On 9 Nov 2017, at 07:37, Lars Brinkhoff
<lars(a)nocrew.org> wrote:
Bakul Shah wrote:
I agree that `char' shouldn't do double
duty as the smallest
addressable unit and I was suggesing uint8_t does that job.
There are still machines around where 8-bit bytes isn't a natural fit.
1 bit bytes, the smallest addressable unit on the PDP-10, sounds kinda cool actually. Now
would those be signed or unsigned?
The PowerPC was great at smashing and swizzling bit fields and emulating other CPU
instruction sets with different memory layouts, because it could rotate and mask very
quickly!
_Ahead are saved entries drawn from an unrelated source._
(** ** The recommendation fetcher *)

Lemma elem_of_add_key (ks : list string) (k x : string) :
  x ∈ add_key ks k ↔ x ∈ ks ∨ x = k.
Proof.
  unfold add_key. case_decide; [naive_solver|].
  rewrite elem_of_app, list_elem_of_singleton. done.
Qed.

Lemma NoDup_add_key (ks : list string) (k : string) :
  NoDup ks → NoDup (add_key ks k).
Proof.
  unfold add_key. case_decide; [done|]. intros Hks.
  apply NoDup_app. split; [done|]. split; [|apply NoDup_singleton].
  by intros x Hx ->%list_elem_of_singleton.
Qed.

Lemma elem_of_keys_after (ks l : list string) (x : string) :
  x ∈ keys_after ks l ↔ x ∈ ks ∨ x ∈ l.
Proof.
  revert ks. induction l as [|k l IH]; intros ks; simpl.
  - rewrite elem_of_nil. naive_solver.
  - unfold keys_after in *. simpl. rewrite IH, elem_of_add_key, elem_of_cons.
    naive_solver.
Qed.

Lemma NoDup_keys_after (ks l : list string) :
  NoDup ks → NoDup (keys_after ks l).
Proof.
  revert ks. induction l as [|k l IH]; intros ks Hks; [done|].
  apply IH. by apply NoDup_add_key.
Qed.

Lemma keys_after_NoDup (ks l : list string) :
  NoDup (ks ++ l) → keys_after ks l = ks ++ l.
Proof.
  revert ks. induction l as [|k l IH]; intros ks Hks; simpl.
  - by rewrite app_nil_r.
  - unfold keys_after in *. simpl. unfold add_key at 2.
    rewrite decide_False.
    + rewrite IH; rewrite <-app_assoc; done.
    + apply NoDup_app in Hks as (_ & Hks & _). intros Hk. apply (Hks k Hk). left.
Qed.

Lemma length_keys_after (ks l : list string) :
  length (keys_after ks l) ≤ length ks + length l.
Proof.
  revert ks. induction l as [|k l IH]; intros ks; simpl; [lia|].
  unfold keys_after in *. simpl. etrans; [apply IH|].
  unfold add_key. case_decide; [lia|]. rewrite length_app. simpl. lia.
Qed.

Lemma dict_keys_setitem {V : Type} (d : list (string * V)) (k : string) (v : V) :
  dict_keys (dict_setitem d k v) = add_key (dict_keys d) k.
Proof.
  unfold dict_keys, add_key. induction d as [|[k' v'] d IH].
  - done.
  - cbn [dict_setitem]. destruct (decide (k' = k)) as [->|Hne].
    + rewrite !fmap_cons. cbn [fst]. rewrite decide_True; [done|]. left.
    + rewrite !fmap_cons, IH. cbn [fst].
      destruct (decide (k ∈ d.*1)) as [Hin|Hnin].
      * rewrite decide_True; [done|]. by right.
      * rewrite decide_False; [done|]. rewrite elem_of_cons. naive_solver.
Qed.

Lemma dict_get_setitem {V : Type} (d : list (string * V)) (k k' : string) (v : V) :
  dict_get (dict_setitem d k v) k' =
    if decide (k = k') then Some v else dict_get d k'.
Proof.
  induction d as [|[k0 v0] d IH]; simpl.
  - done.
  - destruct (decide (k0 = k)) as [->|Hne]; simpl.
    + by destruct (decide (k = k')).
    + rewrite IH. destruct (decide (k0 = k')) as [->|]; [|done].
      by rewrite decide_False.
Qed.

Lemma dict_get_keys {V : Type} (d : list (string * V)) (k : string) :
  is_Some (dict_get d k) ↔ k ∈ dict_keys d.
Proof.
  unfold dict_keys. induction d as [|[k0 v0] d IH]; simpl.
  - rewrite elem_of_nil. split; [by intros [? ?]|done].
  - rewrite elem_of_cons. destruct (decide (k0 = k)) as [->|Hne].
    + split; [by left|eauto].
    + rewrite IH. naive_solver.
Qed.

Lemma extends_refl (st : State) : extends st st [] [].
Proof. unfold extends. by rewrite !app_nil_r. Qed.

Lemma extends_trans (st1 st2 st3 : State) (r1 r2 : list Request) (e1 e2 : list Course) :
  extends st1 st2 r1 e1 → extends st2 st3 r2 e2 →
  extends st1 st3 (r1 ++ r2) (e1 ++ e2).
Proof.
  unfold extends. intros (-> & -> & ->) (-> & -> & ->).
  by rewrite !app_assoc.
Qed.

Section FetcherFacts.

Variable randbelow : list Request → nat → nat.
Variable requests_get : list Request → Request → result Response.
Variable soup_select : string → string → result (list Tag).
Variable uddg : string → result string.

Notation safe_request := (_safe_request randbelow requests_get).
Notation ddg := (ddg_body randbelow requests_get soup_select uddg).
Notation coursera := (coursera_body randbelow requests_get soup_select).
Notation step := (fetch_skill randbelow requests_get soup_select uddg).
Notation fetch := (fetch_courses_for_skills randbelow requests_get soup_select uddg).
Notation primary := (after_primary randbelow requests_get soup_select uddg).
Notation fallback := (after_fallback randbelow requests_get soup_select).

(** The user agent that [random.choice] draws in the state [st]. *)
Notation agent st :=
  (nth (randbelow (requests st) (length USER_AGENTS) `mod` length USER_AGENTS)
     USER_AGENTS EmptyString).

(** [_safe_request] sends one request and never raises: it returns [None]
    when [requests.get] raises. *)
Lemma safe_request_run (u : string) (st : State) :
  let req := {| url := u; user_agent := agent st |} in
  safe_request u st =
    (Ok (match requests_get (requests st) req with
         | Ok r => Some r
         | Raise _ => None
         end),
     {| requests := requests st ++ [req]; skill_recs := skill_recs st;
        recommendations := recommendations st |}).
Proof.
  unfold _safe_request, random_choice, gets, try_except, http_get.
  unfold mbind, M_bind, mret, M_ret. simpl.
  by destruct (requests_get _ _).
Qed.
You could do byte reversal in three instructions: "rotate left" 8 to
position two of the bytes, then two “rotate left word immediate then mask insert”
instructions.
https://www.ibm.com/support/knowledgecenter/en/ssw_aix_71/com.ibm.aix.alang…
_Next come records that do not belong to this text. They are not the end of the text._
(** * ChatApp server: a shallow embedding of [server.py] and its properties

    The development follows the layout of the Python module:

    - Python text ([str.strip], UTF-8 decoding) and JSON values;
    - the insertion-ordered dictionaries behind the four global registries
      ([online_users], [users_db], [groups], [offline_messages]);
    - the coroutines of the server, written in a state-and-exception monad
      over the registries, in the order and with the names of the source;
    - the properties of the handlers and of the connection loop.

    What the embedding leaves to the platform is collected in the class
    [Platform]: the SHA-256 digest, the wall clock and the JSON parser.

    A coroutine runs from its start to its end as one step: the [await]s of
    [send_message], where the event loop could let another connection run,
    are not scheduling points here. *)

From Stdlib Require Import String Ascii List ZArith NArith Bool Lia.
From Stdlib.Strings Require Import Byte.
From Stdlib Require Import PrimFloat ListSet Permutation.
Import ListNotations.

Open Scope string_scope.
Open Scope list_scope.

(** ** Python text *)

Module PyStr.

(** A Python [str] is modelled by the UTF-8 encoding of its text, one
    [ascii] per byte, so that the literals of the source can be written as
    they are. *)

Definition code (c : ascii) : N := N_of_ascii c.

(** [str.isspace] for a single character, on its UTF-8 encoding: the code
    points U+0009..U+000D, U+001C..U+0020, U+0085, U+00A0, U+1680,
    U+2000..U+200A, U+2028, U+2029, U+202F, U+205F and U+3000. *)
Definition ws1 (a : N) : bool :=
  ((9 <=? a) && (a <=? 13) || (28 <=? a) && (a <=? 32))%N.

Definition ws2 (a b : N) : bool :=
  ((a =? 0xC2) && ((b =? 0x85) || (b =? 0xA0)))%N.

Definition ws3 (a b c : N) : bool :=
  ((a =? 0xE1) && (b =? 0x9A) && (c =? 0x80)
   || (a =? 0xE2) && (b =? 0x80)
      && ((0x80 <=? c) && (c <=? 0x8A) || (c =? 0xA8) || (c =? 0xA9) || (c =? 0xAF))
   || (a =? 0xE2) && (b =? 0x81) && (c =? 0x9F)
   || (a =? 0xE3) && (b =? 0x80) && (c =? 0x80))%N.

(** [str.lstrip()] *)
Fixpoint lstrip (s : string) : string :=
  match s with
  | EmptyString => EmptyString
  | String a s1 =>
      if ws1 (code a) then lstrip s1
      else match s1 with
           | String b s2 =>
               if ws2 (code a) (code b) then lstrip s2
               else match s2 with
                    | String c s3 =>
                        if ws3 (code a) (code b) (code c) then lstrip s3 else s
                    | EmptyString => s
                    end
           | EmptyString => s
           end
  end.

(** The same scan from the right end, on the reversed bytes: the last byte
    of an encoded character comes first. *)
Fixpoint rstrip_rev (l : list ascii) : list ascii :=
  match l with
  | [] => []
  | a :: l1 =>
      if ws1 (code a) then rstrip_rev l1
      else match l1 with
           | b :: l2 =>
               if ws2 (code b) (code a) then rstrip_rev l2
               else match l2 with
                    | c :: l3 =>
                        if ws3 (code c) (code b) (code a) then rstrip_rev l3 else l
                    | [] => l
                    end
           | [] => l
           end
  end.

(** [str.rstrip()] *)
Definition rstrip (s : string) : string :=
  string_of_list_ascii (rev (rstrip_rev (rev (list_ascii_of_string s)))).

(** [str.strip()] *)
Definition strip (s : string) : string := rstrip (lstrip s).

(** Truth value of a [str]: the empty string is false. *)
Definition truthy (s : string) : bool :=
  match s with EmptyString => false | _ => true end.

(** ** UTF-8 decoding, as [bytes.decode('utf-8')] in strict mode *)

Definition cont (b : N) : bool := ((0x80 <=? b) && (b <=? 0xBF))%N.

Definition seq2 (a b : N) : bool :=
  ((0xC2 <=? a) && (a <=? 0xDF))%N && cont b.

Definition seq3 (a b c : N) : bool :=
  cont c
  && ((a =? 0xE0) && (0xA0 <=? b) && (b <=? 0xBF)
      || (0xE1 <=? a) && (a <=? 0xEC) && cont b
      || (a =? 0xED) && (0x80 <=? b) && (b <=? 0x9F)
      || (0xEE <=? a) && (a <=? 0xEF) && cont b)%N.

Definition seq4 (a b c d : N) : bool :=
  cont c && cont d
  && ((a =? 0xF0) && (0x90 <=? b) && (b <=? 0xBF)
      || (0xF1 <=? a) && (a <=? 0xF3) && cont b
      || (a =? 0xF4) && (0x80 <=? b) && (b <=? 0x8F))%N.

Fixpoint utf8_valid (l : list N) : bool :=
  match l with
  | [] => true
  | a :: l1 =>
      if (a <? 0x80)%N then utf8_valid l1
      else match l1 with
           | b :: l2 =>
               if seq2 a b then utf8_valid l2
               else match l2 with
                    | c :: l3 =>
                        if seq3 a b c then utf8_valid l3
                        else match l3 with
                             | d :: l4 => if seq4 a b c d then utf8_valid l4 else false
                             | [] => false
                             end
                    | [] => false
                    end
           | [] => false
           end
  end.

(** [None] stands for [UnicodeDecodeError]. *)
Definition decode_utf8 (bs : list byte) : option string :=
  if utf8_valid (map Byte.to_N bs) then Some (string_of_list_byte bs) else None.

(** [int.from_bytes(bs, byteorder='big')] *)
Definition int_from_bytes_big (bs : list byte) : Z :=
  fold_left (fun acc b => (acc * 256 + Z.of_N (Byte.to_N b))%Z) bs 0%Z.

End PyStr.

(** ** JSON values *)

Set Warnings "-register-all".

Inductive json : Type :=
| JNull
| JBool (b : bool)
| JInt (n : Z)
| JFloat (x : float)
| JStr (s : string)
| JArr (items : list json)
| JObj (fields : list (string * json)).

(** ** Python dictionaries

    A [dict] keeps its keys in insertion order, and [list(d.keys())] shows
    that order to the clients; the registries are therefore association
    lists with unique keys, updated the way a [dict] is. *)

Module PyDict.
Section Dict.
Context {V : Type}.

Definition dict := list (string * V).

(** [d.get(k)] *)
Fixpoint get (k : string) (d : dict) : option V :=
  match d with
  | [] => None
  | (k', v) :: d' => if String.eqb k k' then Some v else get k d'
  end.

(** [k in d] *)
Definition mem (k : string) (d : dict) : bool :=
  match get k d with Some _ => true | None => false end.

(** [d[k] = v]: an existing key keeps its place, a new key goes last. *)
Fixpoint set (k : string) (v : V) (d : dict) : dict :=
  match d with
  | [] => [(k, v)]
  | (k', v') :: d' =>
      if String.eqb k k' then (k', v) :: d' else (k', v') :: set k v d'
  end.

(** [del d[k]], for a key that is present: its entry goes, the others keep
    their order. *)
Definition del (k : string) (d : dict) : dict :=
  filter (fun item => negb (String.eqb k (fst item))) d.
<https://www.ibm.com/support/knowledgecenter/en/ssw_aix_71/com.ibm.aix.alangref/idalangref_32bit_rtate_shift.htm>
http://sametwice.com/rlwinm <http://sametwice.com/rlwinm>
https://www.google.com/patents/US20140208067
<https://www.google.com/patents/US20140208067>
PowerPC AltiVec was a really beautiful instruction set.